Still, his friend in Colorado may have a point, O’Brien concedes, since there’s scant evidence as to how well RIF/PZA will work on HIV-negative co-infected patients. After all, HIV-negative patients weren’t among the subjects in landmark studies of the new regimen. "With the exception of a small pilot study done by the CDC, along with some related studies in Poland and Berlin in the late ’80s, there’s been little experience with the two-month regimen of RIF/PZA in HIV- negative people," O’Brien says.
He said, he said’
So for now, it’s one man’s hypothesis against another’s, he adds. "But there are intelligent people who’ve looked at the data and who say that recommending this regimen for HIV-negative people makes sense. Plus, it represents a considerable improvement in our ability to treat people with latent TB infection."
Sbarbaro says his misgivings derive not only from a lack of data about the use of the regimen in HIV-negative people, but also from adding up what’s known about competent immune systems and the way rifampin works.
"One thing that’s always interested me, and that I’ve tried to study for years, is how do macrophages contain and control TB," he says. "Whatever the macrophage does, it manages to control that growth for a long period of time. If you’re HIV-positive and not taking these fancy new antiretroviral drugs, your macrophages are probably becoming progressively weaker, since when your CD4 count drops below 400 you start getting TB."

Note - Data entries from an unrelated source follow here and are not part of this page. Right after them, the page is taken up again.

Lemma check_dcrc watchdog : p + 64 < 2 ^ 64 -> 0 <= p -> length image = (64 + Z.to_nat (be_val (field 12)))%nat ->
  0 <= be_val (field 12) ->
  image_check_dcrc watchdog m p = Some (Crc.crc32 0 (p + 64) (drop 64 image) =? be_val (field 24)).
Proof.
  intros Hp Hp0 Hl Hs; unfold image_check_dcrc, image_get_data_size, image_get_data, image_get_header_size.
  change ih_size with (Z.of_nat 12); change ih_dcrc with (Z.of_nat 24); rewrite !get_l by lia; cbn [mbind option_bind].
  rewrite wrap_small by lia; pose proof (bytes_at_sub m p image 64 (length image) Hat) as Hd.
  rewrite firstn_all2 in Hd by (rewrite length_drop; lia); change (Z.of_nat 64) with 64 in Hd.
  replace (Z.to_nat (be_val (field 12))) with (length (drop 64 image)) by (rewrite length_drop; lia).
  rewrite (read_bytes_at _ _ _ Hd); cbn [mbind option_bind].
  rewrite Crc.crc32_wd_whole; [done|by apply Forall_drop|done].
Qed.

(** All the checks on an image in memory. *)
Lemma get_ramdisk_eq watchdog sp arch : p + 64 < 2 ^ 64 -> 0 <= p -> length image = (64 + Z.to_nat (be_val (field 12)))%nat ->
  0 <= be_val (field 12) -> byte_of 30 = IH_TYPE_RAMDISK ->
  image_get_ramdisk watchdog sp m p arch true =
  Some (if (be_val (field 0) =? IH_MAGIC) && (Crc.crc32 0 sp (blank_hcrc (take 64 image)) =? be_val (field 4)) &&
           (Crc.crc32 0 (p + 64) (drop 64 image) =? be_val (field 24)) && (byte_of 28 =? IH_OS_LINUX) && (byte_of 29 =? arch)
        then p else NULL).
Proof.
  intros Hp Hp0 Hl Hs Ht; unfold image_get_ramdisk, image_check_magic, image_print_contents, image_check_type, image_check_os, image_check_arch.
  change ih_magic with (Z.of_nat 0); change ih_type with (Z.of_nat 30); change ih_os with (Z.of_nat 28); change ih_arch with (Z.of_nat 29).
  rewrite get_l, !get_b, check_hcrc by lia; cbn [mbind option_bind]; rewrite Ht; cbn [Z.eqb orb].
  destruct (be_val (field 0) =? IH_MAGIC); cbn [negb andb]; [|done].
  destruct (Crc.crc32 0 sp _ =? _); cbn [negb andb]; [|done]; cbn [mbind option_bind].
  rewrite check_dcrc by done; cbn [mbind option_bind]; destruct (Crc.crc32 0 (p + 64) _ =? _); cbn [negb andb]; [|done].
  destruct (byte_of 28 =? IH_OS_LINUX), (byte_of 29 =? arch); done.
Qed.
End header.

(** What an accepted image has. *)
Lemma ramdisk_accepted watchdog sp m p image arch : bytes_at m p image -> (64 <= length image)%nat -> p <> 0 ->
  image_get_ramdisk watchdog sp m p arch true = Some p ->
  be_val (field image 0) = IH_MAGIC /\ Crc.crc32 0 sp (blank_hcrc (take 64 image)) = be_val (field image 4) /\
  image_check_dcrc watchdog m p = Some true /\ byte_of image 28 = IH_OS_LINUX /\ byte_of image 29 = arch /\
  byte_of image 30 = IH_TYPE_RAMDISK.
Proof.
  intros Hat Hl Hp; unfold image_get_ramdisk, image_check_magic, image_check_type, image_check_os, image_check_arch.
  change ih_magic with (Z.of_nat 0); change ih_type with (Z.of_nat 30); change ih_os with (Z.of_nat 28); change ih_arch with (Z.of_nat 29).
  rewrite (get_l m p image Hat Hl 0) by lia; rewrite !(get_b m p image Hat Hl) by lia; rewrite (check_hcrc m p image Hat Hl); cbn [mbind option_bind].
  destruct (Z.eqb_spec (be_val (field image 0)) IH_MAGIC) as [->|]; cbn [negb]; [|by intros [= <-]].
  destruct (Z.eqb_spec (Crc.crc32 0 sp (blank_hcrc (take 64 image))) (be_val (field image 4))) as [->|]; cbn [negb]; [|by intros [= <-]].
  destruct (image_print_contents m p); cbn [mbind option_bind]; [|done].
  destruct (image_check_dcrc watchdog m p) as [[]|]; cbn [mbind option_bind negb]; [|by intros [= <-]|done].
  destruct (Z.eqb_spec (byte_of image 28) IH_OS_LINUX) as [->|]; cbn [negb orb]; [|by intros [= <-]].
  destruct (Z.eqb_spec (byte_of image 29) arch) as [->|]; cbn [negb orb]; [|by intros [= <-]].
  destruct (Z.eqb_spec (byte_of image 30) IH_TYPE_RAMDISK) as [->|]; cbn [negb orb]; [done|by intros [= <-]].
Qed.

(** A header whose checksum does not fit is refused. *)
Lemma header_refused watchdog sp m p image arch : bytes_at m p image -> (64 <= length image)%nat ->
  Crc.crc32 0 sp (blank_hcrc (take 64 image)) <> be_val (field image 4) ->
  image_get_ramdisk watchdog sp m p arch true = Some NULL.
Proof.
  intros Hat Hl Hne; unfold image_get_ramdisk, image_check_magic; change ih_magic with (Z.of_nat 0).
  rewrite (get_l m p image Hat Hl 0) by lia; rewrite (check_hcrc m p image Hat Hl); cbn [mbind option_bind].
  destruct (_ =? IH_MAGIC); cbn [negb]; [|done]; by rewrite (proj2 (Z.eqb_neq _ _) Hne).
Qed.

Section damage.
Context (a w w' b : bytes) (Fa : Forall byte_ok (a ++ w ++ b)) (Fw : Forall byte_ok w') (Hl : length w = length w').
Context (H4 : (length w <= 4)%nat) (Hne : w <> w').

Lemma same_length : length (a ++ w' ++ b) = length (a ++ w ++ b).
Proof. by rewrite !length_app, Hl. Qed.

(** Parts in front of the window and behind it. *)
Lemma part_before o n : (o + n <= length a)%nat -> take n (drop o (a ++ w' ++ b)) = take n (drop o (a ++ w ++ b)).
Proof. intros H; by rewrite !drop_app_le, !take_app_le by (rewrite ?length_drop; lia). Qed.

Lemma part_after o n : (length a + length w <= o)%nat -> take n (drop o (a ++ w' ++ b)) = take n (drop o (a ++ w ++ b)).
Proof. intros H; rewrite !app_assoc, !drop_app_ge by (rewrite length_app; lia); by rewrite !length_app, Hl. Qed.

Lemma images_differ : a ++ w' ++ b <> a ++ w ++ b.
Proof. intros E; apply app_inv_head in E; apply app_inj_1 in E as [E _]; [by destruct Hne|done]. Qed.

Lemma field_same o : (o + 4 <= length a)%nat \/ (length a + length w <= o)%nat -> field (a ++ w' ++ b) o = field (a ++ w ++ b) o.
Proof. intros [H|H]; [by apply part_before|by apply part_after]. Qed.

Rifampin works well on an HIV-positive patient, he continues, but only because in an immunocompromised patient, the TB bacilli have begun actively metabolizing. Research carried out by Denny Mitchison, the eminent British TB expert, shows that this is how rifampin operates, he adds.
In that experiment, Mitchison inoculated two culture plates with TB, allowed the bacilli to grow at room temperature, and then chilled the plates to 8° C, Sbarbaro says. Once the cultures stopped growing, Mitchison anointed one plate with rifampin and the other with isoniazid.
He then re-warmed the culture plates and let the bacilli grow for six hours. He then re-chilled them, rinsed off the antibiotics, and warmed them back up. The results? Six hours of exposure had wiped out the TB bugs on both plates.
But in a second round of the same procedure, Mitchison altered one condition: After the first chilling, the initial warm-up was limited to only one hour. Then, as before, there followed another chilling, a washdown, and a second re-warming.
This time, the bacilli on the rifampin-dosed plate lay dead, as before; but on the isoniazid plate, bacilli continued to grow undaunted. "So we know rifampin kills more quickly than INH," concludes Sbarbaro.
O’Brien pronounces himself underwhelmed. "We have good data that says this regimen [is] equivalent [to the longer six-month course of INH] and that adherence is better," he says. "It makes sense to try it in HIV-negatives."
Sbarbaro chuckles, and allows himself a final don’t-say-I-didn’t-warn-you: "Okay, guys. If you’re gonna use this, implement it patiently. Really document what’s happening. And go cautiously."